Безумные сказки Андрея Ангелова. Книга 3 | страница 63
– Под Стинга? – уточнила Люба, загибая очередной палец.
– Или под Маккартни…
Я слегка замялся. Откровенно говоря, после танцев намечалось самое главное, ради чего, собственно, и затевалось все это мероприятие, но как об этом сказать и стоит ли вообще говорить?
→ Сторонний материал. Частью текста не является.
(** One sample of one series replaced: the mapping with the value [v] at
    some row of some container. *)
Definition with_sample (pre : ContainerData) (id : string)
  (rows_before : ndarray) (t v : float) (rows_after : ndarray)
  (post : ContainerData) : ContainerData :=
  pre ++ (id, rows_before ++ (t, v) :: rows_after) :: post.

(** ** The real numbers behind binary64

    What the operations of [SpecFloat] compute is stated over the reals:
    [bpow e] is 2^e, [fval m e] the value of the positive finite float with
    mantissa [m] and exponent [e]. *)
Definition bpow (e : Z) : R := powerRZ 2 e.

Definition fval (m : positive) (e : Z) : R := (IZR (Zpos m) * bpow e)%R.

(** Where a real [t] lies in the unit interval that starts at the integer
    [m]: on [m], below, on or above the midpoint. *)
Definition pos_of (t : R) (m : Z) (l : location) : Prop :=
  match l with
  | loc_Exact => t = IZR m
  | loc_Inexact Lt => (IZR m < t < IZR m + / 2)%R
  | loc_Inexact Eq => t = (IZR m + / 2)%R
  | loc_Inexact Gt => (IZR m + / 2 < t < IZR m + 1)%R
  end.

Definition pos_rec (t : R) (mrs : shr_record) : Prop :=
  pos_of t (shr_m mrs) (loc_of_shr_record mrs).

Definition located (v : R) (mrs : shr_record) (e : Z) : Prop :=
  pos_rec (v * bpow (- e))%R mrs.

(** The exponent binary64 rounds a positive real [v] at: -1074 below
    2^-1021, and the one that leaves 53 digits above. *)
Definition cexp_of (v : R) (c : Z) : Prop :=
  ((v < bpow (-1021))%R /\ c = (-1074)%Z) \/
  ((bpow (c + 52) <= v < bpow (c + 53))%R /\ (-1074 <= c)%Z).
(** * lab-graphs-1: a binary tree over an arena of nodes

    Shallow embedding of [btree.hpp] (class [BinaryLeaf<T>]) and of
    [GenerateTree] / the statistic search of [main.cpp].

    Memory model.  Every [new BinaryLeaf<T>(..)] appends a cell to an arena
    (a list of node records); a [BinaryLeaf<T>*] is the index of a cell and
    [nullptr] is [None].  A [BinaryLeaf<T>**] (the [output] field of
    [leaf_generation_data_t]) is a [slot]: the caller's pointer variable or
    one of the two child fields of a cell.

    Numbers.  [uint16_t] is a [Z] reduced modulo 2^16, [int] is a [Z] reduced
    to the signed 32-bit range (signed overflow, undefined in C++, wraps
    around).  A finite [double] is the rational it denotes: the conversion of
    an [int] to [double] is exact, comparisons are those of the rationals,
    and the division of [GetWeightSumChildrenRatio] rounds its quotient to
    the nearest double ([round_double]).

    Loops.  [while] loops are recursive functions with a fuel argument;
    [None] means that no result was produced (fuel exhausted, a wild pointer
    was read, or a callback threw). *)

From Stdlib Require Import ZArith QArith Qround Qabs Qpower String Ascii.
From Stdlib Require Import Lia Lqa.
From Stdlib Require Import DecimalString DecimalZ.
From stdpp Require Import base option list.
Ведь не дура же она, в конце концов, – сама должна догадаться.
– Итак, танцы под Стинга, а дальше?
Кажется, она насмехалась надо мной.
– А дальше чистой воды импровизация, – я проиллюстрировал эти слова сальной ухмылкой.
– Нет, – Люба неодобрительно покачала головой, – импровизации оставим школьникам, студентам и… маньякам с гривами до пупка, а мы – деловые люди, должны заранее обговорить все детали предстоящей… командировки.
Мне стало не по себе.
– Может быть, после танцев почитаем Блока в беседке у костра? – невинно спросила Люба.
– С удовольствием послушаю Блока, – осторожно ответил я.
Люба улыбнулась с наигранной благодарностью, загнула шестой палец и, чуть помедлив, спросила:
– А как ты относишься к бардовским песням под гитару?
– Положительно. Только вместо гитары предпочитаю балалайку. Впрочем, гитара тоже подойдет, – я напускно вальяжно потянулся за мобильным телефоном. – Кого из бардов желаете лицезреть?
– Только Горемыку. Говорят, он круче всех.
Произнося эти слова, Люба изобразила из себя наивную девочку-поклонницу. И так это у нее получилось правдоподобно, что я не смог удержаться от смеха, а когда перестал смеяться, скорчил серьезную гримасу и сказал:
– Это правда. Горемыка круче всех, но он заламывает такую цену…
– Какую?
– Ну… – я задумался и сделал вид, будто что-то прикидываю в уме.
– Не так, – сказала Люба, – дай мне свои ладони.
Я протянул. Она медленно сложила их вместе и направила кончиками пальцев к потолку. Кажется, я понял, что она от меня захотела.
– Боже, пошли одному горемыке… – начал я и запнулся. Какой-то жуткий холодок пробежал по спине, точно предчувствие чего-то очень нехорошего.
– Кареглазую брюнетку, – подсказала Люба чувственным голосом.
От ее тона мне сделалось как-то не по себе. Я перестал воспринимать происходящее как шутку, и ощутил нечто похожее на суеверный страх.
«Сейчас что-то произойдет», – мелькнула мысль.
Произошло. На одну секунду румяное лицо Любы сделалось белее снега, а в широко раскрытых глазах появилось выражение смертельного ужаса. Будто проецируемая на холст кинопленка притормозила в том самом месте, где находился скрытый двадцать пятый кадр. Я вздрогнул от неожиданности, и… тут зазвонил один из моих мобильных.